→ Description of the task
Could you reproduce the lines below from the one with "Inductive config_error := NameRequired" through the one with "Definition pingModel (b"? Keep both ends and add nothing.

→ Supplied information
(* ===== verification/Http.v ===== *)
(** * internal/provider: configuration, HTTP mechanics and JSON shared by the adapters

    provider.go ([Config], [base], [validateConfig], the ping request), http.go
    ([postJSON], [openStream], [readStreamError], [parseRetryAfter],
    [truncateMessage]) and the decoding of a JSON body into a struct whose
    unknown fields are ignored.  The network is a parameter: what becomes of
    one request.  [http.ParseTime] is a parameter too. *)

From S2P Require Import Prelude Text Json Float32 Provider Wire Sse Decode.

(** ** Configuration *)

Record Config := {
  cf_Name : string; cf_Type : string; cf_BaseURL : string; cf_APIKey : string; cf_Timeout : Z;
  cf_Models : list string; cf_DefaultMaxTokens : Z; cf_PingModel : string }.

Inductive config_error := NameRequired | BaseURLRequired | TimeoutNotPositive | NoModels | MaxTokensNotPositive.

Definition validateConfig (cfg : Config) : option config_error :=
  if bool_decide (cf_Name cfg = ""%string) then Some NameRequired
  else if bool_decide (cf_BaseURL cfg = ""%string) then Some BaseURLRequired
  else if cf_Timeout cfg <=? 0 then Some TimeoutNotPositive
  else if bool_decide (cf_Models cfg = []) then Some NoModels
  else if cf_DefaultMaxTokens cfg <=? 0 then Some MaxTokensNotPositive
  else None.

(** [base]: the configuration and its models as a set. *)
Record base := { bs_cfg : Config; bs_models : gset string }.

Definition newBase (cfg : Config) : result config_error base :=
  match validateConfig cfg with
  | Some e => Err e
  | None => Ok {| bs_cfg := cfg; bs_models := list_to_set (cf_Models cfg) |}
  end.

Definition SupportsModel (b : base) (model : string) : bool := bool_decide (model ∈ bs_models b).

Definition pingModel (b : base) : option string :=
  if bool_decide (cf_PingModel (bs_cfg b) ≠ ""%string) then Some (cf_PingModel (bs_cfg b))
  else head (cf_Models (bs_cfg b)).

Definition pingRequest (model : string) : Request :=
  {| pr_Model := model; pr_Messages := [{| pm_Role := Role_string RoleUser; pm_Content := "ping" |}];
     pr_Temperature := None; pr_MaxTokens := 1; pr_Stream := false; pr_Stop := [] |}.

Definition malformedResponse (providerName model message : string) : Error :=
  {| e_Kind := KindServerError; e_Provider := providerName; e_Model := model; e_StatusCode := 0;
     e_Retryable := true; e_RetryAfter := 0; e_Message := message |}.

(** ** Messages copied from a provider *)

Definition maxErrorMessageBytes : Z := 256.

(** [strings.ToValidUTF8(s, "")] *)
Definition invalid_unit (u : Z * string) : bool := (u.1 =? RuneError) && (String.length u.2 =? 1)%nat.
Definition ToValidUTF8 (s : string) : string := cat (map snd (keep (λ u, negb (invalid_unit u)) (units s))).

Definition ellipsis : string := encode_rune 8230.

Definition truncateMessage (s : string) : string :=
  let s := trim_space s in
  if Z.of_nat (String.length s) <=? maxErrorMessageBytes then s
  else ToValidUTF8 (first_bytes maxErrorMessageBytes s) ++ ellipsis.

(** ** Requests and replies *)

Record http_call := { hc_url : string; hc_headers : list (string * string); hc_body : string }.

(** [http.NewRequestWithContext] refuses the URL; the call fails before a response
    ([context.DeadlineExceeded], a timed out [net.Error], or neither); or a response comes, with its body up to where
    reading it failed, if it did. *)
Inductive http_outcome :=
| NotBuilt
| Unreachable (deadline netTimeout : bool)
| Responded (status : Z) (retryAfter body : string) (cut : option (bool * bool)).

Definition maxResponseBytes : Z := 10 * 2 ^ 20.

(** [io.ReadAll] of a [LimitReader]: an error beyond the limit is not seen. *)
Definition readBody (body : string) (cut : option (bool * bool)) : result (bool * bool) string :=
  match cut with
  | Some e => if Z.of_nat (String.length body) <? maxResponseBytes then Err e else Ok (first_bytes maxResponseBytes body)
  | None => Ok (first_bytes maxResponseBytes body)
  end.

Definition transport (cfg : Config) (model : string) (e : bool * bool) : go_error :=
  ProviderError (NewTransportError (cf_Name cfg) model e.1 e.2).

Definition building_failed (cfg : Config) : go_error := OtherError ("building request for " ++ cf_Name cfg).

Record httpResult := { hr_Status : Z; hr_RetryAfter : string; hr_Body : string }.

Definition postJSON (cfg : Config) (model : string) (o : http_outcome) : result go_error httpResult :=
  match o with
  | NotBuilt => Err (building_failed cfg)
  | Unreachable d n => Err (transport cfg model (d, n))
  | Responded status ra body cut =>
      match readBody body cut with
      | Err e => Err (transport cfg model e)
      | Ok b => Ok {| hr_Status := status; hr_RetryAfter := ra; hr_Body := b |}
      end
  end.

Section retry_after.
Context (ParseTime : string → option Z).

Definition parseRetryAfter (header : string) (now : Z) : Z :=
  let header := trim_space header in
  if bool_decide (header = ""%string) then 0
  else match ParseInt header with
       | (secs, None) => if secs <=? 0 then 0 else wrap64 (secs * second)
       | _ => match ParseTime header with
              | Some t => if 0 <? t - now then t - now else 0
              | None => 0
              end
       end.

Definition with_retry_after (e : Error) (header : string) (now : Z) : Error :=
  {| e_Kind := e_Kind e; e_Provider := e_Provider e; e_Model := e_Model e; e_StatusCode := e_StatusCode e;
     e_Retryable := e_Retryable e; e_RetryAfter := parseRetryAfter header now; e_Message := e_Message e |}.

(** [readStreamError] *)
Definition readStreamError (cfg : Config) (model : string) (classify : string → Z → string → Error)
    (status : Z) (ra body : string) (cut : option (bool * bool)) (now : Z) : go_error :=
  match readBody body cut with
  | Err e => transport cfg model e
  | Ok b => ProviderError (with_retry_after (classify model status b) ra now)
  end.
End retry_after.

Definition with_kind (k : Kind) (retryable : bool) (e : Error) : Error :=
  {| e_Kind := k; e_Provider := e_Provider e; e_Model := e_Model e; e_StatusCode := e_StatusCode e;
     e_Retryable := retryable; e_RetryAfter := e_RetryAfter e; e_Message := e_Message e |}.

(** [strings.TrimSuffix(s, "/")] *)
Fixpoint trim_slash (s : string) : string :=
  match s with
  | EmptyString => EmptyString
  | String c EmptyString => if bool_decide (c = chr 47) then EmptyString else s
  | String c s' => String c (trim_slash s')
  end.

(** ** json.Unmarshal

    Fields a struct does not have are skipped; a field is found without regard
    to case. *)
Definition setters (A : Type) : Type := list (string * (json → A → option A)).

Fixpoint set_field {A} (fs : setters A) (k : string) (v : json) (x : A) : option A :=
  match fs with
  | [] => Some x
  | (name, set) :: fs' => if same_field name k then set v x else set_field fs' k v x
  end.

Definition unmarshal {A} (fs : setters A) (zero : A) (body : string) : option A :=
  match parse body with Some v => into_struct (set_field fs) zero v | None => None end.

(** A field of type [B] with its getter and its setter. *)
Definition field {A B} (into : B → json → option B) (get : A → B) (put : B → A → A) : json → A → option A :=
  λ v x, match into (get x) v with Some b => Some (put b x) | None => None end.

Definition into_pointer {A} (into : A → json → option A) (zero : A) (old : option A) (v : json) : option (option A) :=
  match v with
  | JNull => Some None
  | _ => match into (default zero old) v with Some x => Some (Some x) | None => None end
  end.

(** An [omitempty] field. *)
Definition omit {A} (empty : bool) (name : string) (v : A → json) (x : A) : list (string * json) :=
  if empty then [] else [(name, v x)].

Definition is_nil {A} (l : list A) : bool := match l with [] => true | _ => false end.
Definition strings_json (l : list string) : json := JArr (map JStr l).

→ Exercise answer
Inductive config_error := NameRequired | BaseURLRequired | TimeoutNotPositive | NoModels | MaxTokensNotPositive.

Definition validateConfig (cfg : Config) : option config_error :=
  if bool_decide (cf_Name cfg = ""%string) then Some NameRequired
  else if bool_decide (cf_BaseURL cfg = ""%string) then Some BaseURLRequired
  else if cf_Timeout cfg <=? 0 then Some TimeoutNotPositive
  else if bool_decide (cf_Models cfg = []) then Some NoModels
  else if cf_DefaultMaxTokens cfg <=? 0 then Some MaxTokensNotPositive
  else None.

(** [base]: the configuration and its models as a set. *)
Record base := { bs_cfg : Config; bs_models : gset string }.

Definition newBase (cfg : Config) : result config_error base :=
  match validateConfig cfg with
  | Some e => Err e
  | None => Ok {| bs_cfg := cfg; bs_models := list_to_set (cf_Models cfg) |}
  end.

Definition SupportsModel (b : base) (model : string) : bool := bool_decide (model ∈ bs_models b).

Definition pingModel (b : base) : option string :=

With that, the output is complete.